Analysis

DWS overnight rate ETF: Crucial cash alternative for German retail investors

XEON has booked $6.4bn inflows in 16 months

Jamie Gordon

euro markets

German retail investors on digital platforms have driven at least half of recent inflows into DWS’s overnight rate ETF with no cash account able to match its high interest offering.

Launched in 2007, the $8.3bn Xtrackers EUR Overnight Rate Swap UCITS ETF (XEON) became Europe’s fastest-growing ETF in absolute terms the following year, however, spent a decade in the dark amid the era of zero interest rates.

XEON has now surged back to prominence. Tracking the Solactive €STR +8.5 Daily Total Return index, the ETF offers exposure to the interbank rate for one-day loans between 28 EU panel banks in euros, calculated by the European Central Bank (ECB).

With the interbank rate bouncing from -0.58% in July 2022 to 3.91% today, investors piled a colossal $6.4bn into XEON between the start of January 2023 and the end of April this year, according to data from ETFbook.

German digital drivers

An interest rate-pinned product gathering vast assets while rates are high may be impressive but unsurprising. More surprising is the demographic of investor leading the inflows into a seemingly specialist product.

“Looking into last year and this year so far, a good chunk is coming from digital retail channels – and maybe a little more than half of inflows through Q1 – because they do not have to hop around the 20 different online brokers in Germany to generate interest on cash,” Ferat Öztürk, EMEA head of digital distribution at DWS, told ETF Stream.

While some neo-brokers in Germany offer interest on cash deposits of more than 3%, this does not match the yield offered by tracking the European interbank rate.

Meanwhile, for most online brokers offering close to no interest on cash, XEON provides a route to keeping client cash on-platform by offering higher yields with no duration risk.

This dynamic also goes beyond online investment channels, with XEON filling a demand gap left by banks’ low-interest current accounts in Germany.

“The average new current account interest rate would be 0.38%, if you were to just put it in a certain bank in Europe and let it sit there,” Lukas Ahnert, senior passive product specialist at DWS, said.

“This essentially means XEON is 10 times more attractive than the average bank, which influences this entire inflows dynamic that we have seen.”

Reaching retail

Sceptics might question how retail investors became familiar with – let alone confident enough – to invest in an ETF capturing the ECB’s €STR lending rate; however, Öztürk suggested XEON’s traction is testament to the power of accessing retail through digital channels and online personalities.

“The product is very well-established and German retail investors understand it,” he said.

“We have tried to make a lot of noise around that product together with online brokers – some of which even created microsites for the product within their apps – but there are also many large finfluencers and financial platforms who speak about it – so that is why it got extremely popular.”

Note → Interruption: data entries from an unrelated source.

Lemma read_slot_enter s out next :
  exists k, read_slot s out next = Load (Seq (slot_of s)) k
    /\ (forall v, v <> s -> k v = next out)
    /\ fwd s out next (k s)
    /\ forall m ev, holds m (slot_of s) ev -> fits ev = true -> good s out next m ev (k s).
Proof.
  eexists. split; [reflexivity|]. cbv beta. split; [|rewrite Z.eqb_refl; cbn [negb]; split].
  - intros v Hv. by rewrite (proj2 (Z.eqb_neq _ _) Hv).
  - apply fwd_load; [constructor|]. intros clen. apply fwd_load; [constructor|]. intros plen.
    apply fwd_load_all; [constructor|]. intros ch. apply fwd_load_all; [constructor|]. intros pl.
    apply fwd_check; [|exists (ch, pl); by rewrite Z.eqb_refl].
    intros v Hv. by rewrite (proj2 (Z.eqb_neq _ _) Hv).
  - intros m ev Hh Hf. apply andb_true_iff in Hf as [H1%Nat.leb_le H2%Nat.leb_le].
    destruct (holds_lengths _ _ _ Hh) as [Hc Hp]. destruct (holds_buffers _ _ _ Hh) as [Hcb Hpb].
    apply good_load; [constructor|]. apply good_load; [constructor|].
    rewrite Hc, Hp, !Nat2Z.id, !Nat.min_l by done.
    apply good_load_all; [constructor|]. apply good_load_all; [constructor|]. rewrite Hcb, Hpb.
    apply good_check. rewrite Z.eqb_refl. by destruct ev.
Qed.

(** ** The reader along a run *)

(** [out] is events of strictly increasing numbers between [lo] and [hi], as published. *)
Definition delivered (lg : list Delivered) (lo hi : Z) (out : list Delivered) : Prop :=
  exists qs, Forall2 (fun q ev => event_of lg q = Some ev) qs out
    /\ StronglySorted Z.lt qs /\ Forall (fun q => lo < q < hi) qs.

Lemma delivered_nil lg lo hi : delivered lg lo hi [].
Proof. exists []. repeat constructor. Qed.
Lemma delivered_log lg lg' lo hi out : delivered lg lo hi out -> delivered (lg ++ lg') lo hi out.
Proof.
  intros (qs & H1 & H2 & H3). exists qs. split; [|by split].
  eapply Forall2_impl; [exact H1|]. intros q ev. apply event_of_app.
Qed.
Lemma delivered_hi lg lo hi hi' out : hi <= hi' -> delivered lg lo hi out -> delivered lg lo hi' out.
Proof.
  intros Hh (qs & H1 & H2 & H3). exists qs. split; [done|]. split; [done|].
  eapply Forall_impl; [exact H3|]. cbn. lia.
Qed.
Lemma delivered_snoc lg lo s out ev :
  delivered lg lo s out -> lo < s -> event_of lg s = Some ev -> delivered lg lo (s + 1) (out ++ [ev]).
Proof.
  intros (qs & H1 & H2 & H3) Hs He. exists (qs ++ [s]). split; [|split].
  - apply Forall2_app; [done|]. by repeat constructor.
  - clear H1. induction qs as [|q qs IH]; cbn; [repeat constructor|].
    apply StronglySorted_inv in H2 as [H2 Hq]. apply Forall_cons in H3 as [Hqs H3].
    constructor; [by apply IH|]. apply Forall_app. split; [done|]. constructor; [lia|done].
  - apply Forall_app. split; [|constructor; [lia|done]]. eapply Forall_impl; [exact H3|]. cbn. lia.
Qed.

Prior to the ECB going the way of its peers with a hawkish tone, XEON was “barely visible” and had “almost no assets” coming in through digital channels.

“At some point, we noticed the numbers picked up heavily,” Öztürk continued. “Once the flows started picking up, we began proactively approaching those digital platforms.”

Rate cuts to end the hype?

Some might expect XEON’s window of prosperity to be short lived as central bankers and markets have made it be known a new epoch of ‘higher-for-longer’ will not look the same as it did pre-Global Financial Crisis (GFC).

While acknowledging a 25-basis point rate cut by the ECB is “virtually fully priced” for June, Ahnert argued XEON’s use case remains intact.

“What still matters is despite all of this, we are still a long way away from a ‘dis-inversion’ of the yield curve – it is going to remain inverted – and it will take more steps for the belly of the curve to be more attractive.

“The rate cut that is going to happen is not going to change much about the attractiveness of that product in relative value terms, versus the other options that are there.”

Instead, he suggested investors will continue to be attracted by overnight rate ETFs being the only zero duration products in DWS’s suite.

“This is a factor which makes this product successful versus a money market fund, which has a different composition, is subject to European money market fund regulation, has some exposure to commercial paper and still has around 30 days of duration.”

Ahnert said even in the event of the ECB frontrunning other policymakers on rate cuts, more conservative German retail investors would likely stay invested in XEON, rather than incur the foreign currency risk of moving to the sister US overnight rate ETF.